Cell Cycle Orchestra Unveils Surprising New Tune

University of California - San Francisco

UCSF scientists discover that multiciliated cells adapt the well-known process of cell division to make hundreds of cilia.

The awe-inspiring process of cell division can turn a fertilized egg into a baby – or a cancerous cell into a malignant tumor. With so much at stake, nature keeps it tightly controlled in a process called the cell cycle that scientists thought they thoroughly understood.

But now it turns out there was more to know. Scientists at UC San Francisco have discovered that cells can also use the cell cycle to control how they sprout hair-like projections called cilia.

"The cell cycle has been studied intensively for decades and here, we've found it working in a new way," said Jeremy Reiter, PhD, UCSF professor of biophysics and biochemistry and senior author of the paper, which appeared in Nature on May 29, 2024. "This old dog – the cell cycle – is capable of more tricks than we realized."

Breaking a rule that prevents cancer

Multiciliated cells are crucial to human health. In the lungs, their cilia sway back and forth to keep fluids like mucus from collecting. In the reproductive system, they help move eggs through the fallopian tubes and into the uterus. And in the brain, they sweep out cerebrospinal fluid to remove waste. When they malfunction, serious disease follows.

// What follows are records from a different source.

(* ===== verification/BreakpointInvariant.v ===== *)
(** * The invariant of the breakpoints

    What holds in every [World] of [Breakpoints]: every suspended message belongs to one
    hook, and every channel to whoever is to answer it.  A ghost map gives the status of
    each channel; the lemmas, one per kind of step, show how the steps move it. *)

From S2P Require Import Prelude NetAddress Text Stateful Location LocationTheorems CaptureModel MessageDraft Breakpoints.

(** ** The invariant *)

(** Who holds the sender of a channel, or what became of it. *)
Inductive Status :=
| Queued
| InFlight (call : Z)
| Delivered (call : Z) (resolution : BreakpointResolution)
| Closed (call : Z)
| Reclaimed.

(** A status and its channel. *)
Definition ChannelOk (status : Status) (channel : Channel) : Prop :=
  match status with
  | Queued | InFlight _ => ch_sender channel = true ∧ ch_value channel = None
  | Delivered _ r => ch_sender channel = false ∧ ch_value channel = Some r
  | Closed _ => ch_sender channel = false ∧ ch_value channel = None ∧ ch_receiver channel = false
  | Reclaimed => ch_sender channel = false ∧ ch_value channel = None
  end.

Definition validConfiguration (configuration : BreakpointsConfiguration) : Prop :=
  validateConfiguration configuration = Ok tt.

(** The entries a call holds, which it has still to answer. *)
Definition flight (c : Call) : list PendingBreakpoint :=
  match cl_stage c with Sending p => [p] | Releasing ps _ => ps | _ => [] end.

Section invariant.
Context `{Hlaws : HttpLaws} (to_lowercase : chars → chars).

Definition pendingOf (s : Suspension) : PendingBreakpoint :=
  {| pb_snapshot := su_snapshot s; pb_sender := su_receiver s; pb_ownership := su_ownership s |}.
Definition transactionOf (s : Suspension) : chars := sb_transactionId (su_snapshot s).

(** How a wait ended. *)
Definition Ended (h : Hook) (s : Suspension) (status : Status) (channel : Channel) : Prop :=
  match hk_resolution h with
  | None => ch_receiver channel = false
  | Some r => (∃ c, status = Delivered c r) ∨ status = Reclaimed ∧ r = timeoutResolution s
  end.

Definition StageOk (h : Hook) (s : Suspension) (status : Status) (channel : Channel) : Prop :=
  match hk_stage h with
  | Entered | Matched _ _ _ _ => False
  | Registered | Waiting | Elapsed =>
      hk_resolution h = None ∧ ch_receiver channel = true ∧ status ≠ Reclaimed
  | Abandoned => hk_resolution h = None ∧ ch_receiver channel = true ∧ status ≠ Reclaimed ∧ status ≠ Queued
  | TookOver => hk_resolution h = None ∧ status = Reclaimed
  | Leaving => Ended h s status channel
  | Released => Ended h s status channel ∧ status ≠ Queued
  | Finished _ => Ended h s status channel ∧ status ≠ Queued ∧ is_Some (hk_resolution h)
  | Cancelled => ch_receiver channel = false ∧ status ≠ Queued ∧ hk_resolution h = None
  end.

(** A hook and the channel of its suspension. *)
Definition HookOk (σ : gmap Z Status) (t : BreakpointsTool) (h : Hook) : Prop :=
  hk_stage h ≠ Finished Panic ∧
  match hk_suspension h with
  | None =>
      hk_resolution h = None ∧
      match hk_stage h with
      | Entered | Finished _ => True
      | Matched transactionId _ _ configuration =>
          validConfiguration configuration ∧ pc_transactionId (hk_context h) = Some transactionId ∧
          (hk_phase h = AtResponse → is_Some (pc_response (hk_context h)))
      | _ => False
      end
  | Some s =>
      su_ownership s = su_receiver s + 1 ∧ sb_phase (su_snapshot s) = hk_phase h ∧
      (active h = true →
        pc_transactionId (hk_context h) = Some (transactionOf s) ∧
        (hk_phase h = AtResponse → is_Some (pc_response (hk_context h)))) ∧
      ∃ status channel, σ !! su_receiver s = Some status ∧ bt_channels t !! su_receiver s = Some channel ∧
        StageOk h s status channel
  end.

(** What a call tells: whether what it took was delivered. *)
Definition AnswerOk (σ : gmap Z Status) (id : Z) (c : Call) (answer : Answer) : Prop :=
  answer ≠ AnswerUnit Panic ∧
  match cl_request c with
  | ContinueBreakpoint transactionId _ | AbortBreakpoint transactionId =>
      match answer with
      | AnswerUnit (Ok _) =>
          ∃ p, cl_taken c = [p] ∧ sb_transactionId (pb_snapshot p) = transactionId ∧
               σ !! pb_sender p = Some (Delivered id (resolutionOf (cl_request c)))
      | AnswerUnit (Err ResolutionClosed) =>
          ∃ p, cl_taken c = [p] ∧ sb_transactionId (pb_snapshot p) = transactionId ∧ σ !! pb_sender p = Some (Closed id)
      | AnswerUnit (Err _) => cl_taken c = []
      | _ => False
      end
  | _ => True
  end.

Definition CallOk (σ : gmap Z Status) (id : Z) (c : Call) : Prop :=
  NoDup (pb_sender <$> flight c) ∧
  (∀ p, p ∈ flight c → σ !! pb_sender p = Some (InFlight id)) ∧
  (∃ spent, cl_taken c = spent ++ flight c ∧
     ∀ p, p ∈ spent → σ !! pb_sender p = Some (Delivered id (resolutionOf (cl_request c)))
                      ∨ σ !! pb_sender p = Some (Closed id)) ∧
  match cl_stage c with
  | Called => cl_taken c = []
  | Replaced => cl_taken c = [] ∧ ∃ configuration, cl_request c = ReplaceConfiguration configuration
  | Validated => cl_taken c = [] ∧ ∃ transactionId draft, cl_request c = ContinueBreakpoint transactionId draft
  | Sending p =>
      cl_taken c = [p] ∧
      match cl_request c with
      | ContinueBreakpoint transactionId _ | AbortBreakpoint transactionId =>
          sb_transactionId (pb_snapshot p) = transactionId
      | _ => False
      end
  | Releasing _ _ =>
      match cl_request c with ReleaseAll | ReplaceConfiguration _ => True | _ => False end
  | Notifying answer | Answered answer => AnswerOk σ id c answer
  end.

Record Inv (σ : gmap Z Status) (w : World) : Prop := {
  inv_configuration : validConfiguration (bt_configuration (w_tool w));
  inv_size : (size (bt_suspended (w_tool w)) ≤ 1024)%nat;
  inv_fresh : ∀ id, bt_next (w_tool w) ≤ id → σ !! id = None;
  inv_channel : ∀ id status, σ !! id = Some status →
    ∃ channel, bt_channels (w_tool w) !! id = Some channel ∧ ChannelOk status channel;
  inv_hook : ∀ k h, w_hooks w !! k = Some h → HookOk σ (w_tool w) h;
  inv_receivers : ∀ k h s k' h' s', w_hooks w !! k = Some h → w_hooks w !! k' = Some h' →
    hk_suspension h = Some s → hk_suspension h' = Some s' → su_receiver s = su_receiver s' → k = k';
  inv_transactions : ∀ k h k' h' transactionId, w_hooks w !! k = Some h → w_hooks w !! k' = Some h' →
    active h = true → active h' = true → pc_transactionId (hk_context h) = Some transactionId →
    pc_transactionId (hk_context h') = Some transactionId → k = k';
  inv_queue : ∀ transactionId p, bt_suspended (w_tool w) !! transactionId = Some p →
    ∃ k h s, w_hooks w !! k = Some h ∧ hk_suspension h = Some s ∧ p = pendingOf s ∧
      transactionId = transactionOf s ∧ σ !! su_receiver s = Some Queued;
  inv_queued : ∀ k h s, w_hooks w !! k = Some h → hk_suspension h = Some s →
    σ !! su_receiver s = Some Queued → bt_suspended (w_tool w) !! transactionOf s = Some (pendingOf s);
  inv_call : ∀ id c, w_calls w !! id = Some c → CallOk σ id c;
  inv_taken : ∀ id c p, w_calls w !! id = Some c → p ∈ cl_taken c →
    ∃ k h s, w_hooks w !! k = Some h ∧ hk_suspension h = Some s ∧ p = pendingOf s;
  inv_holder : ∀ id status call, σ !! id = Some status →
    (status = InFlight call ∨ status = Closed call ∨ ∃ r, status = Delivered call r) →
    ∃ c p, w_calls w !! call = Some c ∧ p ∈ cl_taken c ∧ pb_sender p = id ∧
      (status = InFlight call → p ∈ flight c) ∧
      (∀ r, status = Delivered call r → r = resolutionOf (cl_request c))
}.

(** ** Preservation *)
(** How a status may move on without its hook. *)
Definition Moved (status status' : Status) : Prop :=
  (status = Queued ∧ ∃ c, status' = InFlight c) ∨
  (∃ c, status = InFlight c ∧ (status' = Closed c ∨ ∃ r, status' = Delivered c r)).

Reiter and his colleagues wanted to understand how these cells develop, so they used a technique called single cell RNA sequencing to see which genes turned on and off in individual multiciliated cells in the lungs.

They captured them at different stages of maturity, hoping to glimpse the genetic instructions it takes to grow cilia and found a pattern that looked like the cell cycle.

Previous studies had found that a few cell cycle proteins, called cyclins, were active during cilia growth, as well as centrioles, which anchor the two sets of chromosomes during cell division.

Yet Reiter's team found that many cell cycle genes, far beyond just the cyclins, were expressed at high levels in the lung cells, even though the cells weren't dividing.

"In developing multiciliated cells, we saw the same sequential expression of cell cycle regulators, like cyclins and CDKs, that we'd expect to see in stem cells," said Semil Choksi, PhD, a researcher in the Reiter lab and first author of the paper.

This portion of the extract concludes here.